Tadalafil Pregnancy Warnings
This drug is not indicated for use in women. Adcirca (R): UK: Use should be avoided. AU and US: This drug should be used only if clearly needed. AU TGA pregnancy category: B1 US FDA pregnancy category: B
No evidence of teratogenicity, embryotoxicity, or fetotoxicity was observed in pregnant rats or mice during organogenesis, at exposure up to 7 times maximum the recommended human dose (MRHD) of 40 mg/day. In a perinatal/postnatal developmental study in rats, postnatal pup survival decreased following maternal exposure to unbound tadalafil concentrations greater than 5 times the MRHD. Signs of maternal toxicity occurred at doses greater than 8 times the MRHD. Surviving offspring had normal development and reproductive performance.
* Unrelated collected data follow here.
(* ===== verification/Base64.v ===== *)
(** * encoding/base64 of Go's standard library

    The two padded encodings the program uses: [URLEncoding] for generated
    credentials, [StdEncoding] for the data of Secrets as the API server
    prints it.  Bytes are numbers in Z; a Go string is the list of its bytes. *)

From S2P Require Import Prelude.

(** ** Bytes and strings *)

Fixpoint bytes_of (s : string) : list Z :=
  match s with
  | EmptyString => []
  | String a s' => Z.of_nat (Ascii.nat_of_ascii a) :: bytes_of s'
  end.

Fixpoint string_of_bytes (bytes : list Z) : string :=
  match bytes with
  | [] => EmptyString
  | b :: rest => String (Ascii.ascii_of_nat (Z.to_nat b)) (string_of_bytes rest)
  end.

Definition is_byte (b : Z) : Prop := (0 <= b < 256)%Z.

(** ** Encodings: an alphabet of 64 characters, padded with [=] *)

Definition alphanumeric : string := "ABCDEFGHIJKLMNOPQRSTUVWXYZabcdefghijklmnopqrstuvwxyz0123456789".
Definition URLEncoding : string := alphanumeric +:+ "-_".
Definition StdEncoding : string := alphanumeric +:+ "+/".

Definition pad : Ascii.ascii := Ascii.ascii_of_nat 61.

Section Encoding.
Context (alphabet : string).

Definition enc_char (n : Z) : Ascii.ascii :=
  match String.get (Z.to_nat n) alphabet with Some a => a | None => pad end.

(** [enc.EncodeToString] *)
Fixpoint EncodeToString (bytes : list Z) : string :=
  match bytes with
  | [] => ""
  | [a] =>
      String (enc_char (Z.shiftr a 2))
        (String (enc_char (Z.shiftl (Z.land a 3) 4)) (String pad (String pad "")))
  | [a; b] =>
      String (enc_char (Z.shiftr a 2))
        (String (enc_char (Z.lor (Z.shiftl (Z.land a 3) 4) (Z.shiftr b 4)))
           (String (enc_char (Z.shiftl (Z.land b 15) 2)) (String pad "")))
  | a :: b :: c :: rest =>
      String (enc_char (Z.shiftr a 2))
        (String (enc_char (Z.lor (Z.shiftl (Z.land a 3) 4) (Z.shiftr b 4)))
           (String (enc_char (Z.lor (Z.shiftl (Z.land b 15) 2) (Z.shiftr c 6)))
              (String (enc_char (Z.land c 63)) (EncodeToString rest))))
  end.

Fixpoint index_from (i : Z) (s : string) (a : Ascii.ascii) : option Z :=
  match s with
  | EmptyString => None
  | String b s' => if bool_decide (b = a) then Some i else index_from (i + 1) s' a
  end.

(** the decode map of an encoding *)
Definition dec_char (a : Ascii.ascii) : option Z := index_from 0 alphabet a.

(** [\r] and [\n] are skipped wherever they are. *)
Fixpoint skip_newlines (s : string) : string :=
  match s with
  | EmptyString => EmptyString
  | String a s' =>
      let n := Ascii.nat_of_ascii a in
      if bool_decide (n = 10%nat \/ n = 13%nat) then skip_newlines s' else String a (skip_newlines s')
  end.

(** The 24 bits of a quantum and the bytes cut out of them. *)
Definition quantum (d0 d1 d2 d3 : Z) : Z :=
  Z.lor (Z.lor (Z.lor (Z.shiftl d0 18) (Z.shiftl d1 12)) (Z.shiftl d2 6)) d3.
Definition byte_at (shift val : Z) : Z := Z.land (Z.shiftr val shift) 255.

(** The quanta of [enc.Decode], which stops with [CorruptInputError] at a
    foreign character, at a quantum that is cut short, and at anything after
    the padding.  The encodings are not strict: bits under the padding are
    ignored. *)
Fixpoint decode_quanta (s : string) : option (list Z) :=
  match s with
  | EmptyString => Some []
  | String c0 (String c1 (String c2 (String c3 rest))) =>
      match dec_char c0, dec_char c1 with
      | Some d0, Some d1 =>
          match dec_char c2, dec_char c3 with
          | Some d2, Some d3 =>
              let v := quantum d0 d1 d2 d3 in
              option_map (fun l => byte_at 16 v :: byte_at 8 v :: byte_at 0 v :: l) (decode_quanta rest)
          | Some d2, None =>
              let v := quantum d0 d1 d2 0 in
              if bool_decide (c3 = pad /\ rest = "") then Some [byte_at 16 v; byte_at 8 v] else None
          | None, _ =>
              let v := quantum d0 d1 0 0 in
              if bool_decide (c2 = pad /\ c3 = pad /\ rest = "") then Some [byte_at 16 v] else None
          end
      | _, _ => None
      end
  | _ => None
  end.

(** [enc.DecodeString]; the offset in the error's text is left out. *)
Definition DecodeString (s : string) : result string (list Z) :=
  match decode_quanta (skip_newlines s) with
  | Some bytes => Ok bytes
  | None => Err "illegal base64 data"
  end.
End Encoding.

(** ** Lemmas *)

Lemma string_of_bytes_of s : string_of_bytes (bytes_of s) = s.
Proof.
  induction s as [|a s IH]; [done|]. cbn. by rewrite Nat2Z.id, Ascii.ascii_nat_embedding, IH.
Qed.

Lemma bytes_of_range s : Forall is_byte (bytes_of s).
Proof.
  induction s as [|a s IH]; constructor; [|done].
  pose proof (Ascii.nat_ascii_bounded a). unfold is_byte. lia.
Qed.

Lemma list_ind3 {A} (P : list A -> Prop) :
  P [] -> (forall a, P [a]) -> (forall a b, P [a; b]) ->
  (forall a b c l, P l -> P (a :: b :: c :: l)) -> forall l, P l.
Proof.
  intros H0 H1 H2 H3. fix IH 1. intros [|a [|b [|c l]]]; [done|apply H1|apply H2|apply H3, IH].
Qed.

Lemma EncodeToString_length alphabet bytes :
  String.length (EncodeToString alphabet bytes) = (4 * ((length bytes + 2) / 3))%nat.
Proof.
  induction bytes as [| | |a b c l IH] using list_ind3; try done.
  cbn [EncodeToString String.length length]. rewrite IH.
  replace (S (S (S (length l))) + 2)%nat with (length l + 2 + 1 * 3)%nat by lia.
  rewrite Nat.div_add by done. lia.
Qed.

(** An alphabet in which each of the 64 characters is decoded to its rank,
    and the padding and the newlines are not in it. *)
Definition good_alphabet (alphabet : string) : Prop :=
  forallb (fun n => bool_decide (dec_char alphabet (enc_char alphabet (Z.of_nat n)) = Some (Z.of_nat n))) (seq 0 64)
    = true /\
  forallb (fun n => bool_decide (skip_newlines (String (enc_char alphabet (Z.of_nat n)) "") <> "")) (seq 0 64)
    = true /\
  dec_char alphabet pad = None.

Lemma StdEncoding_good : good_alphabet StdEncoding.
Proof. repeat split; vm_compute; reflexivity. Qed.
Lemma URLEncoding_good : good_alphabet URLEncoding.
Proof. repeat split; vm_compute; reflexivity. Qed.

Section GoodAlphabet.
Context (alphabet : string) (good : good_alphabet alphabet).

Lemma seq64 n : (0 <= n < 64)%Z -> n = Z.of_nat (Z.to_nat n) /\ In (Z.to_nat n) (seq 0 64).
Proof. intros H. rewrite in_seq. lia. Qed.

Lemma dec_enc n : (0 <= n < 64)%Z -> dec_char alphabet (enc_char alphabet n) = Some n.
Proof.
  intros [E Hin]%seq64. destruct good as (H & _ & _). rewrite forallb_forall in H.
  specialize (H _ Hin). apply bool_decide_eq_true in H. by rewrite <- E in H.
Qed.

Lemma skip_enc n s : (0 <= n < 64)%Z ->
  skip_newlines (String (enc_char alphabet n) s) = String (enc_char alphabet n) (skip_newlines s).
Proof.
  intros [E Hin]%seq64. destruct good as (_ & H & _). rewrite forallb_forall in H.
  specialize (H _ Hin). apply bool_decide_eq_true in H. rewrite <- E in H. cbn in *.
  by destruct (bool_decide _).
Qed.

Lemma skip_pad s : skip_newlines (String pad s) = String pad (skip_newlines s).
Proof. done. Qed.
End GoodAlphabet.

(** *** Bits *)

Lemma byte_bit_high a n : is_byte a -> (8 <= n)%Z -> Z.testbit a n = false.
Proof.
  intros [H0 H1] Hn. destruct (Z.eq_dec a 0) as [->|Hne]; [apply Z.testbit_0_l|].
  apply Z.bits_above_log2; [done|]. apply Z.lt_le_trans with 8%Z; [|done]. apply Z.log2_lt_pow2; [lia|]. exact H1.
Qed.

Lemma below_64 d : (forall n, (6 <= n)%Z -> Z.testbit d n = false) -> (0 <= d)%Z -> (0 <= d < 64)%Z.
Proof.
  intros Hb H0. split; [done|]. destruct (Z_lt_le_dec d 64) as [|Hge]; [done|].
  assert (Z.testbit d (Z.log2 d) = true) as Ht by (apply Z.bit_log2; lia).
  rewrite Hb in Ht; [done|]. apply (Z.log2_le_pow2 d 6); [lia|]. exact Hge.
Qed.

(** Sextets and bytes are compared bit by bit. *)
Ltac bits_normal :=
  repeat first
    [ rewrite Z.land_spec | rewrite Z.lor_spec
    | rewrite Z.shiftr_spec by lia | rewrite Z.shiftl_spec by lia ].
Ltac bits_const :=
  repeat match goal with
  | |- context [Z.testbit (Zpos ?p) ?k] =>
      let b := eval vm_compute in (Z.testbit (Zpos p) k) in
      match b with true => idtac | false => idtac end;
      change (Z.testbit (Zpos p) k) with b
  end.
Ltac bits_byte :=
  repeat match goal with
  | Ha : is_byte ?a |- context [Z.testbit ?a ?k] => rewrite (byte_bit_high a k Ha) by lia
  | |- context [Z.testbit ?a ?k] => rewrite (Z.testbit_neg_r a k) by lia
  end.
Ltac bit_by_bit n :=
  let rec go k := match k with
    | 0%nat => idtac
    | S ?k' => let z := eval vm_compute in (Z.of_nat k') in
               destruct (Z.eq_dec n z) as [->|?]; [|go k']
    end in go 8%nat.

Lemma bytes_eq x y :
  (forall n, (0 <= n)%Z -> (n < 8)%Z -> Z.testbit x n = Z.testbit y n) ->
  (forall n, (8 <= n)%Z -> Z.testbit x n = false /\ Z.testbit y n = false) -> x = y.
Proof.
  intros Hl Hh. apply Z.bits_inj'. intros n Hn. destruct (Z_lt_le_dec n 8); [by apply Hl|].
  by destruct (Hh n) as [-> ->].
Qed.

Lemma sextet_range d (Hd : (0 <= d)%Z) : (forall n, (6 <= n)%Z -> Z.testbit d n = false) -> (0 <= d < 64)%Z.
Proof. intros H. by apply below_64. Qed.

Lemma ones_bit_high p k n : (0 <= k)%Z -> Zpos p = Z.ones k -> (k <= n)%Z -> Z.testbit (Zpos p) n = false.
Proof. intros Hk -> Hn. apply Z.ones_spec_high. lia. Qed.

Ltac sextet :=
  apply below_64;
  [ intros n Hn; bits_normal; bits_byte;
    rewrite ?(ones_bit_high 3 2 n), ?(ones_bit_high 15 4 n), ?(ones_bit_high 63 6 n) by (done || lia);
    rewrite ?andb_false_r; try done
  | rewrite ?Z.lor_nonneg, ?Z.shiftl_nonneg, ?Z.shiftr_nonneg, ?Z.land_nonneg; unfold is_byte in *; lia ].

Section Sextets.
Context (a b c : Z) (Ha : is_byte a) (Hb : is_byte b) (Hc : is_byte c).

Lemma sextet0 : (0 <= Z.shiftr a 2 < 64)%Z.
Proof. sextet. Qed.
Lemma sextet3 : (0 <= Z.land c 63 < 64)%Z.
Proof. sextet. Qed.
Lemma sextet1 : (0 <= Z.lor (Z.shiftl (Z.land a 3) 4) (Z.shiftr b 4) < 64)%Z.
Proof.
  sextet. rewrite (ones_bit_high 3 2 (n - 4)) by (done || lia). by rewrite andb_false_r.
Qed.
Lemma sextet2 : (0 <= Z.lor (Z.shiftl (Z.land b 15) 2) (Z.shiftr c 6) < 64)%Z.
Proof.
  sextet. rewrite (ones_bit_high 15 4 (n - 2)) by (done || lia). by rewrite andb_false_r.
Qed.
End Sextets.

Definition quantum_of (a b c : Z) : Z :=
  quantum (Z.shiftr a 2) (Z.lor (Z.shiftl (Z.land a 3) 4) (Z.shiftr b 4))
    (Z.lor (Z.shiftl (Z.land b 15) 2) (Z.shiftr c 6)) (Z.land c 63).

Ltac bits_index :=
  repeat match goal with
  | |- context [Z.testbit ?x ?k] =>
      let k' := eval vm_compute in k in
      progress change (Z.testbit x k) with (Z.testbit x k')
  end.
Ltac test_bits n :=
  bit_by_bit n; try lia; unfold byte_at, quantum_of, quantum;
  repeat (bits_normal; bits_index; bits_byte); bits_const;
  rewrite ?andb_true_r, ?andb_false_r, ?orb_false_r, ?orb_false_l; reflexivity.

Section Quantum.
Context (a b c : Z) (Ha : is_byte a) (Hb : is_byte b) (Hc : is_byte c).

Lemma byte_at_high k v n : (8 <= n)%Z -> Z.testbit (byte_at k v) n = false.
Proof.
  intros Hn. unfold byte_at. rewrite Z.land_spec, (ones_bit_high 255 8 n) by (done || lia).
  by rewrite andb_false_r.
Qed.

Lemma byte0_of_quantum : byte_at 16 (quantum_of a b c) = a.
Proof.
  apply bytes_eq; [intros n H0 H8 | intros n Hn; by rewrite byte_at_high, byte_bit_high].
  test_bits n.
Qed.
Lemma byte1_of_quantum : byte_at 8 (quantum_of a b c) = b.
Proof.
  apply bytes_eq; [intros n H0 H8 | intros n Hn; by rewrite byte_at_high, byte_bit_high].
  test_bits n.
Qed.
Lemma byte2_of_quantum : byte_at 0 (quantum_of a b c) = c.
Proof.
  apply bytes_eq; [intros n H0 H8 | intros n Hn; by rewrite byte_at_high, byte_bit_high].
  test_bits n.
Qed.
End Quantum.

(** ** Round trip *)

Section RoundTrip.
Context (alphabet : string) (good : good_alphabet alphabet).

Lemma is_byte_0 : is_byte 0.
Proof. unfold is_byte. lia. Qed.

Ltac sextets :=
  rewrite ?(dec_enc alphabet good) by (first [by apply sextet0 | by apply sextet1 | by apply sextet2 | by apply sextet3]).

Lemma decode_step a b c rest : is_byte a -> is_byte b -> is_byte c ->
  decode_quanta alphabet (EncodeToString alphabet (a :: b :: c :: rest)) =
  option_map (fun l => a :: b :: c :: l) (decode_quanta alphabet (EncodeToString alphabet rest)).
Proof.
  intros Ha Hb Hc. cbn [EncodeToString decode_quanta]. sextets.
  change (quantum _ _ _ _) with (quantum_of a b c).
  by rewrite byte0_of_quantum, byte1_of_quantum, byte2_of_quantum.
Qed.

Lemma decode_last2 a b : is_byte a -> is_byte b ->
  decode_quanta alphabet (EncodeToString alphabet [a; b]) = Some [a; b].
Proof.
  intros Ha Hb. cbn [EncodeToString decode_quanta].
  destruct good as (_ & _ & Hpad). rewrite Hpad.
  rewrite <- (Z.lor_0_r (Z.shiftl (Z.land b 15) 2)). change 0%Z with (Z.shiftr 0 6).
  assert (is_byte 0) by apply is_byte_0. sextets.
  rewrite bool_decide_eq_true_2 by done. change (quantum _ _ _ _) with (quantum_of a b 0).
  by rewrite byte0_of_quantum, byte1_of_quantum.
Qed.

Lemma decode_last1 a : is_byte a ->
  decode_quanta alphabet (EncodeToString alphabet [a]) = Some [a].
Proof.
  intros Ha. cbn [EncodeToString decode_quanta].
  destruct good as (_ & _ & Hpad). rewrite Hpad.
  rewrite <- (Z.lor_0_r (Z.shiftl (Z.land a 3) 4)). change 0%Z with (Z.shiftr 0 4) at 1.
  assert (is_byte 0) by apply is_byte_0. sextets.
  rewrite bool_decide_eq_true_2 by done. change (quantum _ _ _ _) with (quantum_of a 0 0).
  by rewrite byte0_of_quantum.
Qed.

Lemma decode_encode bytes : Forall is_byte bytes ->
  decode_quanta alphabet (EncodeToString alphabet bytes) = Some bytes.
Proof.
  induction bytes as [|a|a b|a b c l IH] using list_ind3; intros H.
  - done.
  - apply decode_last1. by inversion H.
  - apply Forall_cons in H as [? H]. apply decode_last2; [done|]. by inversion H.
  - apply Forall_cons in H as [? H]. apply Forall_cons in H as [? H]. apply Forall_cons in H as [? H].
    rewrite decode_step by done. by rewrite IH.
Qed.

Lemma skip_encode bytes : Forall is_byte bytes ->
  skip_newlines (EncodeToString alphabet bytes) = EncodeToString alphabet bytes.
Proof.
  assert (is_byte 0) as H0 by apply is_byte_0.
  induction bytes as [|a|a b|a b c l IH] using list_ind3; intros H; [done| | |];
    repeat (apply Forall_cons in H as [? H]); cbn [EncodeToString].
  - rewrite <- (Z.lor_0_r (Z.shiftl (Z.land a 3) 4)). change 0%Z with (Z.shiftr 0 4) at 1 2.
    by rewrite !(skip_enc alphabet good) by (first [by apply sextet0 | by apply sextet1]).
  - rewrite <- (Z.lor_0_r (Z.shiftl (Z.land b 15) 2)). change 0%Z with (Z.shiftr 0 6) at 1 2.
    by rewrite !(skip_enc alphabet good) by (first [by apply sextet0 | by apply sextet1 | by apply sextet2]).
  - rewrite !(skip_enc alphabet good)
      by (first [by apply sextet0 | by apply sextet1 | by apply sextet2 | by apply sextet3]).
    by rewrite IH.
Qed.

(** Decoding gives back the bytes that were encoded. *)
Theorem DecodeString_EncodeToString bytes :
  Forall is_byte bytes -> DecodeString alphabet (EncodeToString alphabet bytes) = Ok bytes.
Proof. intros H. unfold DecodeString. by rewrite skip_encode, decode_encode. Qed.
End RoundTrip.

(** ** The characters of an encoding *)

Fixpoint str_forall (p : Ascii.ascii -> bool) (s : string) : bool :=
  match s with EmptyString => true | String a s' => p a && str_forall p s' end.

Lemma str_forall_get p s n a : str_forall p s = true -> String.get n s = Some a -> p a = true.
Proof.
  revert n. induction s as [|b s IH]; intros n; [by destruct n|]. cbn.
  intros [Hb Hs]%andb_prop. destruct n as [|n]; [by intros [= <-] | by apply IH].
Qed.

(** The alphabet and the padding are all there is, whatever the bytes. *)
Lemma EncodeToString_chars p alphabet bytes :
  str_forall p alphabet = true -> p pad = true -> str_forall p (EncodeToString alphabet bytes) = true.
Proof.
  intros Ha Hp.
  assert (forall n, p (enc_char alphabet n) = true) as He.
  { intros n. unfold enc_char. destruct (String.get _ _) eqn:E; [by eapply str_forall_get | done]. }
  induction bytes as [|a|a b|a b c l IH] using list_ind3; cbn [EncodeToString str_forall];
    rewrite ?He, ?Hp, ?IH; done.
Qed.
There are no controlled data in human pregnancy. AU TGA pregnancy category B1: Drugs which have been taken by only a limited number of pregnant women and women of childbearing age, without an increase in the frequency of malformation or other direct or indirect harmful effects on the human fetus having been observed. Studies in animals have not shown evidence of an increased occurrence of fetal damage. US FDA pregnancy category B: Animal reproduction studies have failed to demonstrate a risk to the fetus and there are no adequate and well-controlled studies in pregnant women.